§ What the task asks
Output only the lines below that start at the line containing "entry_ok (cell_entry cell)" and end at the line containing "or was reaped once and has no owner. *)", with both ends kept.

--- Task input Enclosed Below ---

(* ===== verification/WatchdogSteps.v ===== *)
(** * WatchdogSteps: what can happen to the table, as a step relation

    [wstep] is the abstract specification of the watchdog: the clock and the
    log move, an entry that owns its child changes phase, a child is reaped, a
    reaped session becomes a tombstone (an entry on which a commit guard is held
    does not change), a new session is inserted, an
    unregistered child is reaped, a session becomes Ready once its reply was
    sent. The methods of [Watchdog.v] and [WatchdogGuards.v] are shown to be
    sequences of these steps; the invariants follow from the steps. *)

From stdpp Require Import gmap fin_maps.
From S2P Require Import Prelude Tools Native SupervisorWire Supervisor BrokerReport Watchdog.

(** ** Phases and events *)

Definition active (phase : BrokerPhase) : bool :=
  match phase with Starting | Traced | ReadyCommitted | TerminationRequired _ => true | Reaping _ | Reaped _ => false end.

Definition is_reaped (phase : BrokerPhase) : bool := match phase with Reaped _ => true | _ => false end.

(** The child an event reaped. *)
Definition reap_of (event : WatchdogEvent) : option Z :=
  match event with
  | Terminated child _ true | EmergencyReaped child _ => Some child
  | _ => None
  end.

Definition commit_of (event : WatchdogEvent) : option bytes :=
  match event with Committed handle => Some handle | _ => None end.

Definition reaps (child : Z) (events : list WatchdogEvent) : nat :=
  length (filter (fun event => reap_of event = Some child) events).
Arguments reaps : simpl never.

Lemma reaps_app c l1 l2 : reaps c (l1 ++ l2) = (reaps c l1 + reaps c l2)%nat.
Proof. unfold reaps. now rewrite filter_app, length_app. Qed.

Lemma reaps_snoc c l event :
  reaps c (l ++ [event]) = (reaps c l + (if decide (reap_of event = Some c) then 1 else 0))%nat.
Proof.
  rewrite reaps_app. f_equal. unfold reaps. rewrite filter_cons. now destruct (decide _).
Qed.

Lemma reaps_snoc_none c l event : reap_of event = None -> reaps c (l ++ [event]) = reaps c l.
Proof. intros H. rewrite reaps_snoc, H, decide_False by done. lia. Qed.

Lemma reaps_snoc_some c l event child :
  reap_of event = Some child -> reaps c (l ++ [event]) = (reaps c l + (if decide (c = child) then 1 else 0))%nat.
Proof. intros H. rewrite reaps_snoc, H. repeat case_decide; congruence. Qed.

Lemma reaps_none c l : Forall (fun event => reap_of event = None) l -> reaps c l = 0%nat.
Proof.
  intros H. unfold reaps. induction H as [|event l Hr _ IH]; [done|].
  rewrite filter_cons, Hr. now rewrite decide_False by done.
Qed.

(** The commits of a log, oldest first. *)
Definition commits (events : list WatchdogEvent) : list bytes := omap commit_of events.
Arguments commits : simpl never.

Lemma commits_app l1 l2 : commits (l1 ++ l2) = commits l1 ++ commits l2.
Proof. apply omap_app. Qed.

Lemma commits_none l : Forall (fun event => reap_of event = None /\ commit_of event = None) l -> commits l = [].
Proof. unfold commits. induction 1 as [|event l [_ Hc] _ IH]; [done|]. cbn. now rewrite Hc. Qed.

(** Every commit of a log comes after a successful send of the same session. *)
Definition sent_first (events : list WatchdogEvent) : Prop :=
  forall i handle, events !! i = Some (Committed handle) ->
    exists j connection, (j < i)%nat /\ events !! j = Some (ReadySent handle connection true).

Lemma sent_first_app l1 l2 :
  sent_first l1 ->
  (forall i handle, l2 !! i = Some (Committed handle) ->
     exists j connection, (j < i)%nat /\ l2 !! j = Some (ReadySent handle connection true)) ->
  sent_first (l1 ++ l2).
Proof.
  intros H1 H2 i handle Hi. apply lookup_app_Some in Hi as [Hi|[Hl Hi]].
  - destruct (H1 _ _ Hi) as (j & c & Hj & Hs). exists j, c. split; [done|]. now apply lookup_app_l_Some.
  - destruct (H2 _ _ Hi) as (j & c & Hj & Hs). exists (length l1 + j)%nat, c. split; [lia|].
    rewrite lookup_app_r by lia. now replace (length l1 + j - length l1)%nat with j by lia.
Qed.

Lemma sent_first_none l1 l2 :
  Forall (fun event => commit_of event = None) l2 -> sent_first l1 -> sent_first (l1 ++ l2).
Proof.
  intros Hl H. apply sent_first_app; [done|]. intros i handle Hi.
  now pose proof (Forall_lookup_1 _ _ _ _ Hl Hi).
Qed.

Section Steps.
Context {A W F : Type} {B : ExactBrokerAuthority A W F}.

Abbreviation WD := (WatchdogTable A W).

Definition set_entry (location : nat) (cell : Cell A) (entry : WatchdogEntry A) (self : WD) : WD :=
  with_heap (<[location := {| cell_entry := entry; cell_readers := cell_readers cell |}]> (wd_heap self)) self.

Definition same_session (e e' : WatchdogEntry A) : Prop :=
  we_handle e' = we_handle e /\ we_connection e' = we_connection e /\ we_deadline e' = we_deadline e.

Definition reaped_as (reason : TerminationReason) (e : WatchdogEntry A) : WatchdogEntry A :=
  with_phase (Reaped reason) (with_broker None e).

(** A step, with the child it brings under the watchdog. *)
Inductive wstep : option Z -> WD -> WD -> Prop :=
| ws_world w wd : wstep None wd (with_world w wd)
| ws_event event wd : reap_of event = None -> commit_of event = None -> wstep None wd (record_event event wd)
| ws_entry location cell e b b' wd :
    wd_heap wd !! location = Some cell -> cell_readers cell = 0%nat -> active (we_phase (cell_entry cell)) = true ->
    active (we_phase e) = true -> (we_phase e = ReadyCommitted -> we_phase (cell_entry cell) = ReadyCommitted) ->
    same_session (cell_entry cell) e ->
    we_broker (cell_entry cell) = Some b -> we_broker e = Some b' ->
    exact_child (eb_authority b') = exact_child (eb_authority b) -> eb_armed b' = eb_armed b ->
    (we_phase (cell_entry cell) = ReadyCommitted -> we_phase e <> Starting /\ we_phase e <> Traced) ->
    (forall r, we_phase (cell_entry cell) = TerminationRequired r -> we_phase e = TerminationRequired r) ->
    wstep None wd (set_entry location cell e wd)
| ws_reap location cell b event reason wd :
    wd_heap wd !! location = Some cell -> cell_readers cell = 0%nat -> active (we_phase (cell_entry cell)) = true ->
    we_broker (cell_entry cell) = Some b -> reap_of event = Some (exact_child (eb_authority b)) ->
    wstep None wd (record_event event (set_entry location cell (reaped_as reason (cell_entry cell)) wd))
| ws_retire handle location cell wd :
    wd_live wd !! handle = Some location -> wd_heap wd !! location = Some cell ->
    is_reaped (we_phase (cell_entry cell)) = true ->
    wstep None wd (with_live (delete handle (wd_live wd)) (with_tombstones ({[handle]} ∪ wd_tombstones wd) wd))
| ws_insert handle location e b wd :
    wd_heap wd !! location = None -> wd_live wd !! handle = None -> handle ∉ wd_tombstones wd ->
    Z.of_nat (size (wd_live wd)) < MAX_LIVE_SESSIONS ->
    Z.of_nat (size (wd_live wd)) + Z.of_nat (size (wd_tombstones wd)) < MAX_SESSIONS_PER_SERVICE_GENERATION ->
    we_handle e = handle -> we_phase e = Starting -> we_broker e = Some b -> eb_armed b = true ->
    wstep (Some (exact_child (eb_authority b))) wd
      (with_live (<[handle := location]> (wd_live wd))
         (with_heap (<[location := {| cell_entry := e; cell_readers := 0 |}]> (wd_heap wd)) wd))
| ws_refuse event child wd : reap_of event = Some child -> wstep (Some child) wd (record_event event wd)
| ws_commit location cell resumes w wd :
    wd_heap wd !! location = Some cell -> cell_readers cell = 0%nat -> we_phase (cell_entry cell) = Traced ->
    Forall (fun event => reap_of event = None /\ commit_of event = None) resumes ->
    wstep None wd
      (let handle := we_handle (cell_entry cell) in
       {| wd_heap := <[location := {| cell_entry := with_phase ReadyCommitted (cell_entry cell);
                                      cell_readers := cell_readers cell |}]> (wd_heap wd);
          wd_live := wd_live wd; wd_tombstones := wd_tombstones wd;
          wd_events := wd_events wd ++ ReadySent handle (we_connection (cell_entry cell)) true :: resumes
                       ++ [Committed handle];
          wd_world := w |}).

(** Sequences of steps, with the children they bring. *)
Inductive wsteps : list Z -> WD -> WD -> Prop :=
| wss_refl wd : wsteps [] wd wd
| wss_snoc children label wd1 wd2 wd3 :
    wsteps children wd1 wd2 -> wstep label wd2 wd3 ->
    wsteps (children ++ option_list label) wd1 wd3.

Lemma wsteps_one wd wd' : wstep None wd wd' -> wsteps [] wd wd'.
Proof. intros H. exact (wss_snoc [] None _ _ _ (wss_refl _) H). Qed.

Lemma wsteps_trans cs1 cs2 wd1 wd2 wd3 : wsteps cs1 wd1 wd2 -> wsteps cs2 wd2 wd3 -> wsteps (cs1 ++ cs2) wd1 wd3.
Proof.
  intros H1 H2. revert H1. induction H2 as [wd|cs label wd2 wd3 wd4 H IH Hs]; intros H1; [now rewrite app_nil_r|].
  rewrite app_assoc. eapply wss_snoc; [now apply IH|done].
Qed.

Lemma wsteps_nil_trans wd1 wd2 wd3 : wsteps [] wd1 wd2 -> wsteps [] wd2 wd3 -> wsteps [] wd1 wd3.
Proof. intros H1 H2. exact (wsteps_trans [] [] _ _ _ H1 H2). Qed.

(** ** The invariant *)

(** An entry owns its armed child and is live until the child is reaped; then
    its handle is a tombstone, or will be after the next sweep. *)
Definition entry_ok (e : WatchdogEntry A) : Prop :=
  (is_reaped (we_phase e) = true /\ we_broker e = None) \/
  (active (we_phase e) = true /\ exists b, we_broker e = Some b /\ eb_armed b = true).

Definition placed (wd : WD) (location : nat) (e : WatchdogEntry A) : Prop :=
  wd_live wd !! we_handle e = Some location \/
  (is_reaped (we_phase e) = true /\ we_handle e ∈ wd_tombstones wd).

(** Only a session that is still starting can have a commit guard. *)
Record table_wf (wd : WD) : Prop := {
  tw_live : forall handle location, wd_live wd !! handle = Some location ->
    exists cell, wd_heap wd !! location = Some cell /\ we_handle (cell_entry cell) = handle;
  tw_entry : forall location cell, wd_heap wd !! location = Some cell ->
    ((0 < cell_readers cell)%nat -> we_phase (cell_entry cell) = Starting) /\
    entry_ok (cell_entry cell) /\ placed wd location (cell_entry cell);
  tw_tombstones : forall handle, handle ∈ wd_tombstones wd -> wd_live wd !! handle = None;
  tw_handles : forall l1 l2 c1 c2, wd_heap wd !! l1 = Some c1 -> wd_heap wd !! l2 = Some c2 ->
    we_handle (cell_entry c1) = we_handle (cell_entry c2) -> l1 = l2;
  tw_capacity : Z.of_nat (size (wd_live wd)) <= MAX_LIVE_SESSIONS;
  tw_generation : Z.of_nat (size (wd_live wd)) + Z.of_nat (size (wd_tombstones wd)) <= MAX_SESSIONS_PER_SERVICE_GENERATION
}.

(** The children brought so far: each has exactly one owner and was not reaped,
    or was reaped once and has no owner. *)
Definition owns (wd : WD) (location : nat) (child : Z) : Prop :=
  exists cell b, wd_heap wd !! location = Some cell /\ we_broker (cell_entry cell) = Some b /\
    exact_child (eb_authority b) = child.

Definition held (wd : WD) (child : Z) : Prop :=
  reaps child (wd_events wd) = 0%nat /\ exists location, owns wd location child /\ forall l, owns wd l child -> l = location.

Definition gone (n : nat) (wd : WD) (child : Z) : Prop :=
  reaps child (wd_events wd) = n /\ forall l, ~ owns wd l child.

Record accounted (children : list Z) (wd : WD) : Prop := {
  ac_brought : forall child, child ∈ children -> held wd child \/ gone 1 wd child;
  ac_other : forall child, child ∉ children -> gone 0 wd child
}.

(** A session that is Ready was committed, once, after its reply was sent. *)
Record ready_ok (wd : WD) : Prop := {
  ro_ready : forall location cell, wd_heap wd !! location = Some cell ->
    we_phase (cell_entry cell) = ReadyCommitted -> we_handle (cell_entry cell) ∈ commits (wd_events wd);
  ro_before : forall location cell, wd_heap wd !! location = Some cell ->
    we_phase (cell_entry cell) = Starting \/ we_phase (cell_entry cell) = Traced ->
    we_handle (cell_entry cell) ∉ commits (wd_events wd);
  ro_once : NoDup (commits (wd_events wd));
  ro_known : forall handle, handle ∈ commits (wd_events wd) ->
    exists location cell, wd_heap wd !! location = Some cell /\ we_handle (cell_entry cell) = handle;
  ro_sent : sent_first (wd_events wd)
}.

Record wd_ok (children : list Z) (wd : WD) : Prop := {
  wo_wf : table_wf wd;
  wo_accounted : accounted children wd;
  wo_ready : ready_ok wd
}.

End Steps.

--- End of Enclosed Task input ---

§ Task response
    entry_ok (cell_entry cell) /\ placed wd location (cell_entry cell);
  tw_tombstones : forall handle, handle ∈ wd_tombstones wd -> wd_live wd !! handle = None;
  tw_handles : forall l1 l2 c1 c2, wd_heap wd !! l1 = Some c1 -> wd_heap wd !! l2 = Some c2 ->
    we_handle (cell_entry c1) = we_handle (cell_entry c2) -> l1 = l2;
  tw_capacity : Z.of_nat (size (wd_live wd)) <= MAX_LIVE_SESSIONS;
  tw_generation : Z.of_nat (size (wd_live wd)) + Z.of_nat (size (wd_tombstones wd)) <= MAX_SESSIONS_PER_SERVICE_GENERATION
}.

(** The children brought so far: each has exactly one owner and was not reaped,
    or was reaped once and has no owner. *)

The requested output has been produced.